I wonder if what the world isn't really waiting for here is a new macro system for languages like Scheme -- one that let's you define statically typed, composable sub-languages and that makes some good use of the fancy inference algorithms from the ML branch of the family.

I note that while people certainly accomplish a lot by writing statically typed programs, almost in every case those programs are deployed as primitive operations in a *dynamic* programming environment.

-t

Another thing that makes type systems interesting

I agree with the benefits a programmer gets from type systems or statically typed languages, but one of the most useful motives for improving programs with type annotations seems to me to be their use in compilation to efficient machine code. The focus need not be entirely on programmer productivity.

The compilers that accompany statically typed languages are so effective in producing fast programs because the type information they get specialises the program, often allowing translation to efficient machine code. When I tell my C compiler that, in the expression x + y, x is an int and y is an int, then I am giving hints towards efficient implementation.

More generally, if I wish to perform y = sort(x), then I can see a lot of use in specifying the type of x. A compiler might, for example, have a library of ready made sort implementations for commonly encountered types, so specifying the type allows the compiler to choose the best implementation at compile time. A futuristic compiler might even advise a programmer of what kind of library implementations of sort are immediately available, and what performance I am to expect.

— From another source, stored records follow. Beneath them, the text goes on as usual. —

(** What the loop over the models keeps true of the files and of the
    report, from a world [w0]. *)
Lemma models_loop_files ms w0 :
  NoDup ms → events w0 = [EvNow] →
  match for_of (testModel rt svc dir Q) [] ms w0 with
  | (Ret models, w) =>
      tested (rev (events w)) = ms
      ∧ map fst models `sublist_of` ms
      ∧ (∀ p, (∀ m, m ∈ ms → p ≠ resultPath dir m) → fs w !! p = fs w0 !! p)
      ∧ (∀ m s, field m models = Some s →
           ∃ qs rs, Q = JArr qs
                    ∧ length rs = length qs
                    ∧ fs w !! resultPath dir m = Some (resultsData rt qs rs)
                    ∧ s = summary_as_built rt qs m rs)
      ∧ (∀ m, m ∈ ms →
           EvLog (ModelNotFound m) ∈ events w ∧ field m models = None
           ∨ is_Some (field m models))
      ∧ (∀ p d, EvWrite p d ∈ events w → ∃ m, p = resultPath dir m)
  | (Throw msg, w) =>
      (∃ done, tested (rev (events w)) = done ∧ ∃ rest, ms = done ++ rest)
      ∧ (∀ p, (∀ m, m ∈ ms → p ≠ resultPath dir m) → fs w !! p = fs w0 !! p)
      ∧ (∀ p d, EvWrite p d ∈ events w → ∃ m, p = resultPath dir m)
      ∧ ((∃ h p d, write_error svc h p d = Some msg) ∨ questions_raise Q)
  | (Exit _, _) => False
  end.
Proof.
  intros Hnodup Hw0.
  apply (for_entries_rule (λ s _ x, testModel rt svc dir Q s x)
           (λ done models w,
              tested (rev (events w)) = done
              ∧ map fst models `sublist_of` done
              ∧ (∀ p, (∀ m, m ∈ done → p ≠ resultPath dir m) →
                   fs w !! p = fs w0 !! p)
              ∧ (∀ m s, field m models = Some s →
                   ∃ qs rs, Q = JArr qs
                            ∧ length rs = length qs
                            ∧ fs w !! resultPath dir m
                              = Some (resultsData rt qs rs)
                            ∧ s = summary_as_built rt qs m rs)
              ∧ (∀ m, m ∈ done →
                   EvLog (ModelNotFound m) ∈ events w ∧ field m models = None
                   ∨ is_Some (field m models))
              ∧ (∀ p d, EvWrite p d ∈ events w → ∃ m, p = resultPath dir m))
           (λ msg w,
              (∃ done, tested (rev (events w)) = done
                       ∧ ∃ rest, ms = done ++ rest)
              ∧ (∀ p, (∀ m, m ∈ ms → p ≠ resultPath dir m) →
                   fs w !! p = fs w0 !! p)
              ∧ (∀ p d, EvWrite p d ∈ events w → ∃ m, p = resultPath dir m)
              ∧ ((∃ h p d, write_error svc h p d = Some msg)
                 ∨ questions_raise Q))
           (λ _ _, False)).
  - intros done x rest models w Hms
      (Htested & Hkeys & Hframe & Hfiles & Hall & Hwrites).
    assert (Hfresh : x ∉ done).
    { rewrite Hms in Hnodup. apply NoDup_app in Hnodup as (_ & Hfresh & _).
      intros Hx. apply (Hfresh x Hx). by left. }
    assert (Hsub : ∀ m, m ∈ done ++ [x] → m ∈ ms).
    { intros m Hm. rewrite Hms.
      apply elem_of_app in Hm as [?|Hm]; apply elem_of_app; [by left|right].
      apply list_elem_of_singleton in Hm as ->. by left. }
    assert (Hnew : field x models = None).
    { apply field_not_key. intros Hx. apply Hfresh.
      by eapply elem_of_sublist. }
    destruct (testModel_turn models x w)
      as [[_ ->]
         |[(_ & qs & rs & loop & HQ & Hqs & Hlen & Hloop & Hbar & Hrun)
          |(_ & Hraise & msg & part & -> & Hpart & Hannounce)]]; cbn [events fs].
    + split_and!.
      * by rewrite rev_app_distr, tested_app, Htested.
      * by apply sublist_inserts_r.
      * intros p Hp. apply Hframe. intros m Hm. apply Hp.
        apply elem_of_app. by left.
      * done.
      * intros m [Hm|Hm]%elem_of_app.
        -- destruct (Hall m Hm) as [[Hlog Hnone]|Hsome]; [left|by right].
           split; [|done]. rewrite elem_of_app. auto.
        -- apply list_elem_of_singleton in Hm as ->. left.
           split; [|done]. rewrite elem_of_app. left. by left.
      * intros p d [Hin|Hin]%elem_of_app; [|by eapply Hwrites].
        unfold skip_events in Hin. rewrite !elem_of_cons, elem_of_nil in Hin.
        by destruct Hin as [?|[?|[?|[]]]].
    + cbn zeta in Hrun. rewrite Hrun. clear Hrun.
      assert (Htested' : tested (rev (EvWrite (resultPath dir x)
                                        (resultsData rt qs rs)
                                      :: turn_events qs x loop ++ events w))
                         = done ++ [x]).
      { cbn [rev]. rewrite tested_app, rev_app_distr, tested_app, Htested,
          (tested_turn_events qs x loop Hloop). cbn. by rewrite app_nil_r. }
      assert (Hwrites' : ∀ p d,
                 EvWrite p d ∈ EvWrite (resultPath dir x) (resultsData rt qs rs)
                                :: turn_events qs x loop ++ events w →
                 ∃ m, p = resultPath dir m).
      { intros p d [Heq|Hin]%elem_of_cons.
        - injection Heq as -> _. by eexists.
        - apply elem_of_app in Hin as [Hin|Hin]; [|by eapply Hwrites].
          by apply turn_events_no_write in Hin. }
      destruct (write_error svc _ _ _) as [msg|] eqn:Herr; cbn [events fs].
      * split_and!;
          [|intros p Hp; apply Hframe; intros m Hm; apply Hp|done|by eauto 6].
        -- exists (done ++ [x]). split; [done|]. exists rest.
           rewrite Hms. by rewrite <- app_assoc.
        -- rewrite Hms. apply elem_of_app. by left.
      * split_and!; [done| | | | |done].
        -- rewrite (obj_set_new _ _ _ Hnew), map_app. by apply sublist_app.
        -- intros p Hp. rewrite lookup_insert_ne.
           ++ apply Hframe. intros m Hm. apply Hp. apply elem_of_app. by left.
           ++ intros Heq. apply (Hp x); [|done].
              rewrite elem_of_app, list_elem_of_singleton. by right.
        -- intros m s. rewrite field_obj_set.
           destruct (String.eqb_spec m x) as [->|Hne].
           ++ intros [= <-]. exists qs, rs. by rewrite lookup_insert_eq.
           ++ intros Hm. destruct (Hfiles m s Hm) as (qs' & rs' & ? & ? & ? & ?).
              exists qs', rs'. split_and!; [done|done| |done].
              rewrite lookup_insert_ne; [done|].
              intros Heq%resultPath_inj. by subst.
        -- intros m Hm. rewrite field_obj_set.
           destruct (String.eqb_spec m x) as [->|Hne]; [by right|].
           apply elem_of_app in Hm as [Hm|Hm];
             [|by apply list_elem_of_singleton in Hm].
           destruct (Hall m Hm) as [[Hlog Hnone]|Hsome]; [left|by right].
           split; [|done]. rewrite elem_of_cons, elem_of_app. auto.
    + split_and!.
      * exists (done ++ [x]). split.
        -- by rewrite rev_app_distr, tested_app, Htested, Hannounce.
        -- exists rest. rewrite Hms. by rewrite <- app_assoc.
      * intros p Hp. apply Hframe. intros m Hm. apply Hp.
        rewrite Hms. apply elem_of_app. by left.
      * intros p d [Hin|Hin]%elem_of_app; [|by eapply Hwrites].
        by apply (turn_event_no_write x part p d Hpart) in Hin.
      * by right.
  - rewrite Hw0. split_and!; [done|apply sublist_nil_l|done|done| |].
    + intros m Hm. by apply elem_of_nil in Hm.
    + intros p d Hin. by apply list_elem_of_singleton in Hin.
Qed.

On the other hand, specialising a program leads to much repetitive implmementation. You write a sort for an array of ints, another for a list of ints, another for an array of strings, etc. This repetition plagues the C style programming languages, but your average C programmer puts that effort into the program in the name of performance.

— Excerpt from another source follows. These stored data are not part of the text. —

Lemma drawWords_spec (E : Env) (fuel count : nat)
      (resultWords availableWords : list string) (s : State) :
  NoDup (resultWords ++ availableWords) ->
  length availableWords <= fuel ->
  length resultWords <= count ->
  let r := fst (drawWords E fuel count resultWords availableWords s) in
  NoDup r
  /\ (forall x, x ∈ r -> x ∈ resultWords ++ availableWords)
  /\ length r = Nat.min count (length resultWords + length availableWords).
Proof.
  revert resultWords availableWords s.
  induction fuel as [|fuel IH]; intros resultWords availableWords s Hnd Hfuel Hcount.
  - simpl. destruct availableWords; [|simpl in Hfuel; lia].
    rewrite app_nil_r in *. simpl. split; [done|]. split; [done|]. lia.
  - simpl.
    destruct ((length resultWords <? count)%nat && (0 <? length availableWords)%nat)
      eqn:Hcond.
    + apply andb_true_iff in Hcond as [Hlt Hpos].
      apply Nat.ltb_lt in Hlt, Hpos.
      destruct (draw_moves (random E (draws s)) _ _ Hnd Hpos) as (Hadd & Hperm & Hlen).
      cbv zeta in Hadd, Hperm, Hlen.
      edestruct (IH (set_add (nth (random E (draws s) mod length availableWords)
                                  availableWords "") resultWords)
                    (splice1 (random E (draws s) mod length availableWords) availableWords)
                    (with_draws (S (draws s)) s)) as (H1 & H2 & H3).
      * by rewrite Hperm.
      * lia.
      * rewrite Hadd, length_app. simpl. lia.
      * split; [exact H1|]. split.
        -- intros x Hx. rewrite <- Hperm. by apply H2.
        -- rewrite H3, Hlen, Hadd, length_app. simpl. lia.
    + simpl. apply NoDup_app in Hnd as (Hnd & _ & _).
      split; [done|]. split; [intros x Hx; apply elem_of_app; by left|].
      apply andb_false_iff in Hcond as [Hge | Hnil].
      * apply Nat.ltb_ge in Hge. lia.
      * apply Nat.ltb_ge in Hnil. lia.
Qed.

So types seem to be at the heart of a kind of tradeoff between generality of expression in programming and efficient implementation. That (also) makes type systems interesting!

Types and annotations and speed

one of the most useful motives for improving programs with type annotations seems to me to be their use in compilation to efficient machine code.

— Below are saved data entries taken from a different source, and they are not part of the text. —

(** * pubsub_TSN_publisher: the cyclic executive of the real-time PubSub example

    A shallow embedding of [examples/pubsub_realtime/pubsub_TSN_publisher.c]:
    the time arithmetic on [struct timespec], the three periodic thread
    routines ([publisherETF], [subscriber], [userApplicationPubSub]), the
    bounded measurement logs and the start-up checks of [main].

    Conventions.
    - Machine integers are [Z] with the wrap-around written out.  [time_t]
      and [__syscall_slong_t] are the 64-bit signed types of LP64 Linux,
      [UA_UInt64] and [size_t] are 64-bit unsigned, [UA_Int32] is 32-bit
      signed.  C leaves signed overflow undefined; the model wraps in two's
      complement as the hardware does, and every statement about exact
      (unwrapped) values carries its representability bound.
    - [UA_Double] is IEEE-754 binary64, computed with the reference
      implementation [SpecFloat] (round to nearest, ties to even).
    - Global variables are the fields of one record that is passed along.
    - What other threads and the operating system do (clock readings, the
      signal handler, the receiver writing the subscribed counter) enters
      as explicit inputs of the loop functions. *)

From Stdlib Require Import ZArith Lia List Bool String.
From Stdlib Require Import SpecFloat.
From stdpp Require Import base list gmap strings.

A statically typed program need not have any type annotations at all. See for instance Haskell and SML. It's important to keep in mind that type annotations and static typing are two different things.

Type annotations don't automatically give speed even in dynamically typed languages. The Groovy implementation has been blasted because if you use type annotations it get slower. That may have changed recently, but it was true the last time I checked.

Finally, the performance difference of static type systems is frequently overplayed, IMHO. There have been some amazingly fast dynamically typed language implementations and some stupendously slow statically typed implementations. While dynamic and static typing may have some influence on the upper bound of performance for a given static/dynamic pair of somewhat related languages, there is no hard and fast rule that says "static types = fast, dynamic types = slow."

On the other hand, specialising a program leads to much repetitive implmementation.

Unless of course, your language implementation creates specializations for you. See JHC and MLton.